Poster for REDER

REDER (Related Domain Experience Replay)

Members

Name	cslogin
Raymond Dai	rdai4
Richard Tang	rtang26
Akash Singirikonda	asingir1
Kenta Yoshii	kyoshii

Final Technical Report

Link to a Google Drive folder with the demo video and the write up. Check out some cool gifs of our model in action!

Introduction

Artificial Intelligence has been used to train models on increasingly complicated games, from Chess to Go to Starcraft 2. These models have mainly been trained on a specific game, using techniques such as adversarial search and deep reinforcement learning (RL) with Monte Carlo Tree Search (MCTS) to optimize performance on that single board game. While successful, these models essentially train on exorbitant amounts of data, and must re-learn novel games from scratch.

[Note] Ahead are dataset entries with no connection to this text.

Definition UserView_patch (request : Request) : handler retval :=
  user_id ←@ match_info_int request "user_id";
  json_data ←@ expect JSONDecodeError (request_json request);
  data ←@ kwargs json_data;
  json_data ←@ expect ValidationError (PatchUserModel.validate data);
  let json_data := PatchUserModel.dict_exclude_none json_data in
  user ←@ get_user user_id;
  _ ←@ update_User user_id user (fold_left setattr_User json_data user);
  ret (json_response (JObj [("status", JStr "success")])).

Definition AdvView_get (request : Request) : handler retval :=
  adv_id ←@ match_info_int request "adv_id";
  adv ←@ get_adv adv_id;
  creation_time ←@ expect AttributeError (Advertisement.creation_time adv);
  ret (json_response
         (JObj [("title", JStr (Advertisement.title adv));
                ("description", JStr (Advertisement.description adv));
                ("date", JStr (isoformat creation_time));
                ("user_id", json_of_option_int (Advertisement.user_id adv))])).

(** [now] is the time of the database server at the INSERT. *)
Definition AdvView_post (now : datetime) (request : Request) : handler retval :=
  json_data ←@ expect JSONDecodeError (request_json request);
  data ←@ kwargs json_data;
  json_data ←@ expect ValidationError (CreateAdvModel.validate data);
  let new_adv := {| Advertisement.title := CreateAdvModel.title json_data;
                    Advertisement.description := CreateAdvModel.description json_data;
                    Advertisement.creation_time := None;
                    Advertisement.user_id := Some (CreateAdvModel.user_id json_data) |} in
  id ←@ except_IntegrityError (add_Advertisement now new_adv)
          (raise (BadRequest (JStr "advertisement already exists")));
  ret (Dict [("id", JInt id)]).

Definition AdvView_delete (request : Request) : handler retval :=
  adv_id ←@ match_info_int request "adv_id";
  adv ←@ get_adv adv_id;
  _ ←@ delete_Advertisement adv_id;
  ret (json_response (JObj [("status", JStr "succes")])).

Definition AdvView_patch (request : Request) : handler retval :=
  adv_id ←@ match_info_int request "adv_id";
  json_data ←@ expect JSONDecodeError (request_json request);
  data ←@ kwargs json_data;
  json_data ←@ expect ValidationError (PatchAdvModel.validate data);
  let json_data := PatchAdvModel.dict_exclude_none json_data in
  adv ←@ get_adv adv_id;
  _ ←@ update_Advertisement adv_id (fold_left setattr_Advertisement json_data adv);
  ret (json_response (JObj [("status", JStr "success")])).

(** ** Routes *)

Inductive method : Type := GET | POST | DELETE | PATCH | PUT | HEAD | OPTIONS.

Global Instance method_eq_dec : EqDecision method.
Proof. solve_decision. Defined.

Inductive view : Type := AdvView | UserView.

(** A route [add_route(method, path, view)]: [path] is [prefix] alone, or
    [prefix] followed by one parameter [{name:\d+}]. *)
Record route := {
  route_method : method;
  route_prefix : string;
  route_param : option string;
  route_view : view
}.

Definition routes : list route := [
  {| route_method := POST; route_prefix := "/advs/"; route_param := None;
     route_view := AdvView |};
  {| route_method := GET; route_prefix := "/advs/"; route_param := Some "adv_id";
     route_view := AdvView |};
  {| route_method := DELETE; route_prefix := "/advs/"; route_param := Some "adv_id";
     route_view := AdvView |};
  {| route_method := PATCH; route_prefix := "/advs/"; route_param := Some "adv_id";
     route_view := AdvView |};
  {| route_method := POST; route_prefix := "/users/"; route_param := None;
     route_view := UserView |};
  {| route_method := GET; route_prefix := "/users/"; route_param := Some "user_id";
     route_view := UserView |};
  {| route_method := DELETE; route_prefix := "/users/"; route_param := Some "user_id";
     route_view := UserView |};
  {| route_method := PATCH; route_prefix := "/users/"; route_param := Some "user_id";
     route_view := UserView |}
].

(** The whole of [segment] matches [\d+]. *)
Definition match_digits (segment : string) : bool :=
  match list_ascii_of_string segment with
  | [] => false
  | cs => forallb is_digit cs
  end.

Fixpoint strip_prefix (prefix s : string) : option string :=
  match prefix, s with
  | EmptyString, _ => Some s
  | String a prefix', String b s' =>
      if Ascii.eqb a b then strip_prefix prefix' s' else None
  | String _ _, EmptyString => None
  end.

(** The [match_info] of [path] under the route's pattern, if the whole
    path matches it. *)
Definition route_match (r : route) (path : string) : option (list (string * string)) :=
  rest ← strip_prefix (route_prefix r) path;
  match route_param r with
  | None => if String.eqb rest "" then Some [] else None
  | Some name => if match_digits rest then Some [(name, rest)] else None
  end.

(** The first route of the method whose pattern matches the path. *)
Fixpoint resolve (table : list route) (m : method) (path : string)
    : option (view * list (string * string)) :=
  match table with
  | [] => None
  | r :: table' =>
      match route_match r path with
      | Some info =>
          if bool_decide (route_method r = m) then Some (route_view r, info)
          else resolve table' m path
      | None => resolve table' m path
      end
  end.

(** [web.View]: the method of the class named after the HTTP method. *)
Definition View (v : view) (m : method) (now : datetime) (request : Request)
    : handler retval :=
  match v, m with
  | UserView, GET => UserView_get request
  | UserView, POST => UserView_post request
  | UserView, DELETE => UserView_delete request
  | UserView, PATCH => UserView_patch request
  | AdvView, GET => AdvView_get request
  | AdvView, POST => AdvView_post now request
  | AdvView, DELETE => AdvView_delete request
  | AdvView, PATCH => AdvView_patch request
  | _, _ => raise HTTPMethodNotAllowed
  end.

Record HttpRequest := {
  http_method : method;
  http_path : string;
  http_json : option json
}.

(** One request through the application: resolve the route, call the
    view.  A path no pattern matches is the router's 404, a path matched
    only under other methods its 405. *)
Definition serve (now : datetime) (req : HttpRequest) : handler retval :=
  match resolve routes (http_method req) (http_path req) with
  | Some (v, info) =>
      View v (http_method req) now
        {| match_info := info; request_json := http_json req |}
  | None =>
      if existsb (λ r, bool_decide (is_Some (route_match r (http_path req)))) routes
      then raise HTTPMethodNotAllowed
      else raise HTTPNotFound
  end.

(** The requests of a list served one after the other, each with the
    server time of its arrival; the database after the last. *)
Definition serve_all (reqs : list (datetime * HttpRequest)) (db : Database)
    : Database :=
  fold_left (λ db r, (serve r.1 r.2 db).1) reqs db.

(** ** What the client is sent

    The listener sends a response object as it is and a raised
    [HTTPException] as the response it is.  Anything else (a return value
    that is no response object, any other exception) is left to the
    listener's own error path and is no reply of the application. *)
Definition http_reply (r : result retval) : option (Z * json) :=
  match r with
  | Ok (Response status body) => Some (status, body)
  | Raise (HTTPException status_code text) => Some (status_code, text)
  | Ok (Dict _) | Raise _ => None
  end.

(** The data a handler returned, response object or not. *)
Definition returned_data (r : result retval) : option json :=
  match r with
  | Ok (Response _ body) => Some body
  | Ok (Dict items) => Some (JObj items)
  | Raise _ => None
  end.


(** ** Vocabulary of the properties *)

(** The route parameter [name] of the request reads as the integer [id]. *)
Definition addressed (request : Request) (name : string) (id : Z) : Prop :=
  ∃ segment, dict_get name (match_info request) = Some segment ∧
             int segment = Some id.

(** The body of an [ApiError]. *)
Definition error_body (description : string) : json :=
  JObj [("status", JStr "error"); ("description", JStr description)].

(** The field [name] is absent from the body or [null]. *)
Definition unset (name : string) (data : list (string * json)) : Prop :=
  dict_get name data = None ∨ dict_get name data = Some JNull.

(** What one request can do to the database: nothing, or the one commit
    of a handler. *)
Inductive commit (db : Database) : Database → Prop :=
| commit_none : commit db db
| commit_add_User new_user :
    commit db (add_User new_user db).1
| commit_add_Advertisement now new_adv :
    commit db (add_Advertisement now new_adv db).1
| commit_update_User pk loaded items :
    users db !! pk = Some loaded →
    commit db (update_User pk loaded (fold_left setattr_User items loaded) db).1
| commit_update_Advertisement pk loaded items :
    advertisements db !! pk = Some loaded →
    commit db (update_Advertisement pk
                 (fold_left setattr_Advertisement items loaded) db).1
| commit_delete_User pk loaded :
    users db !! pk = Some loaded → commit db (delete_User pk db).1
| commit_delete_Advertisement pk loaded :
    advertisements db !! pk = Some loaded →
    commit db (delete_Advertisement pk db).1.

(** The constraints of the schema hold and no stored key is ahead of its
    sequence. *)
Record consistent (db : Database) : Prop := {
  users_below_seq :
    ∀ k row, users db !! k = Some row → k ≤ users_id_seq db;
  advertisements_below_seq :
    ∀ k row, advertisements db !! k = Some row → k ≤ advertisements_id_seq db;
  username_fits :
    ∀ k row, users db !! k = Some row →
             (String.length (User.username row) ≤ 60)%nat;
  username_unique :
    ∀ k1 k2 row1 row2,
      users db !! k1 = Some row1 → users db !! k2 = Some row2 →
      User.username row1 = User.username row2 → k1 = k2;
  owner_stored :
    ∀ k adv owner,
      advertisements db !! k = Some adv →
      Advertisement.user_id adv = Some owner → is_Some (users db !! owner);
  creation_time_set :
    ∀ k adv, advertisements db !! k = Some adv →
             is_Some (Advertisement.creation_time adv)
}.




(** ** Sample requests and databases *)

Definition sample_time : datetime := {| isoformat := "2024-05-01T12:00:00" |}.

(** A request to a collection route, with a JSON object as body. *)
Definition post_request (data : list (string * json)) : Request :=
  {| match_info := []; request_json := Some (JObj data) |}.

(** A request to an item route whose id segment is [segment]. *)
Definition id_request (name segment : string) (body : option json) : Request :=
  {| match_info := [(name, segment)]; request_json := body |}.

Definition alice_data : list (string * json) :=
  [("username", JStr "alice"); ("password", JStr "pw1")].

Definition alice : User.t := {| User.username := "alice"; User.password := "pw1" |}.

Definition bike_data : list (string * json) :=
  [("title", JStr "bike"); ("description", JStr "red"); ("user_id", JInt 1)].

(** A username of 61 characters. *)
Definition long_username : string :=
  "aaaaaaaaaaaaaaaaaaaaaaaaaaaaaaaaaaaaaaaaaaaaaaaaaaaaaaaaaaaaa".

(** The database after [POST /users/] with [alice_data], and after a
    following [POST /advs/] with [bike_data]. *)
Definition alice_database : Database :=
  serve_all
    [(sample_time, {| http_method := POST; http_path := "/users/";
                      http_json := Some (JObj alice_data) |})]
    empty_database.

Definition bike_database : Database :=
  serve_all
    [(sample_time, {| http_method := POST; http_path := "/advs/";
                      http_json := Some (JObj bike_data) |})]
    alice_database.


(** [alice_database] after [PATCH /users/1] with another password. *)
Definition alice_database_other_password : Database :=
  serve_all
    [(sample_time, {| http_method := PATCH; http_path := "/users/1";
                      http_json := Some (JObj [("password", JStr "other")]) |})]
    alice_database.

(** ** Vocabulary of the further properties *)

(** [h] leaves the database as it is, whether it returns or raises. *)
Definition reads_only {A : Type} (h : handler A) : Prop :=
  ∀ db, (h db).1 = db.

(** When [h] raises, both tables are as they were before. *)
Definition atomic {A : Type} (h : handler A) : Prop :=
  ∀ db db' e, h db = (db', Raise e) →
              users db' = users db ∧ advertisements db' = advertisements db.






(** ** Further sample requests and databases *)

Definition bob_data : list (string * json) :=
  [("username", JStr "bob"); ("password", JStr "pw2")].

Definition post_users (data : list (string * json)) : HttpRequest :=
  {| http_method := POST; http_path := "/users/"; http_json := Some (JObj data) |}.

We hypothesize that while games have different rules, their underlying mechanics are largely similar, so training on one game should theoretically improve performance across other games. Specifically, using shared experience replay, we hope to employ RL to learn a general structure of similar games

Results

Regular Dueling DDQN

Dueling DDQN with Joint Experience Replay (our model)

Dueling DDQN with Joint Experience Replay

The top gameplay is by the Dueling DDQN. The bottom two gameplays are by the Dueling DDQN with Joint Experience Replay. Due to time limitations, we only trained each model for certain number of steps. Based on this comparison, following points can be made:

The regular Dueling DDQN model knew to shoot the bonus point red ship whenever it comes out. In contrast, our model pretty much ignored it.
- This could be explained by the fact that since it is also trained on DemonAttack by means of Joint Experience Replay, the importance of the red ship (which does not exist in the latter) did not get much importance (experience did not get shared).
Dueling DDQN with Joint Experience Replay model could be interpreted as a little more "aggressive" than the baseline model as we can see from how it shoots off the objects from the get-go and by looking at the end result suggests.
Finally, as we can see from the two gameplays, the Doueling DDQN with joint experience replay does okay on both games. However, when comparing DemonAttack and SpaceInvaders, it becomes clear that it performs better on the latter. This might be attributed to the fact that some experiences are unequally prioritized over others.

Related Work

Data

Since REDER is a reinforcement model without any teacher enforcing, there is no need for us to collect data for this project. One thing to note is that we will be using OpenAI Gym to get access to the simulated environments for each game we will be using. With these simulated environments, our group is planning on training multiple models and comparing their performance to see how our REDER performs with respect to other existing models. Thankfully, OpenAI has baseline implementation entirely open to access, making the process of comparing a lot more simple. As for the actual games we are going to use to train our model, we will be using SpaceInvaders-v0 and DemonAttack-v0.

Methods

We used Dueling Double Q-Network(DDQN) for this project. Two streams, advantage and value functions, are aggregated at the end to produce an estimate of state-action value function Q. Since in games, certain actions taken place in certain states could possibly carry less value than others. By decoupling the estimation, intuitively our Dueling DDQN can learn which states are (or are not) valuable without having to learn the effect of each action at each state.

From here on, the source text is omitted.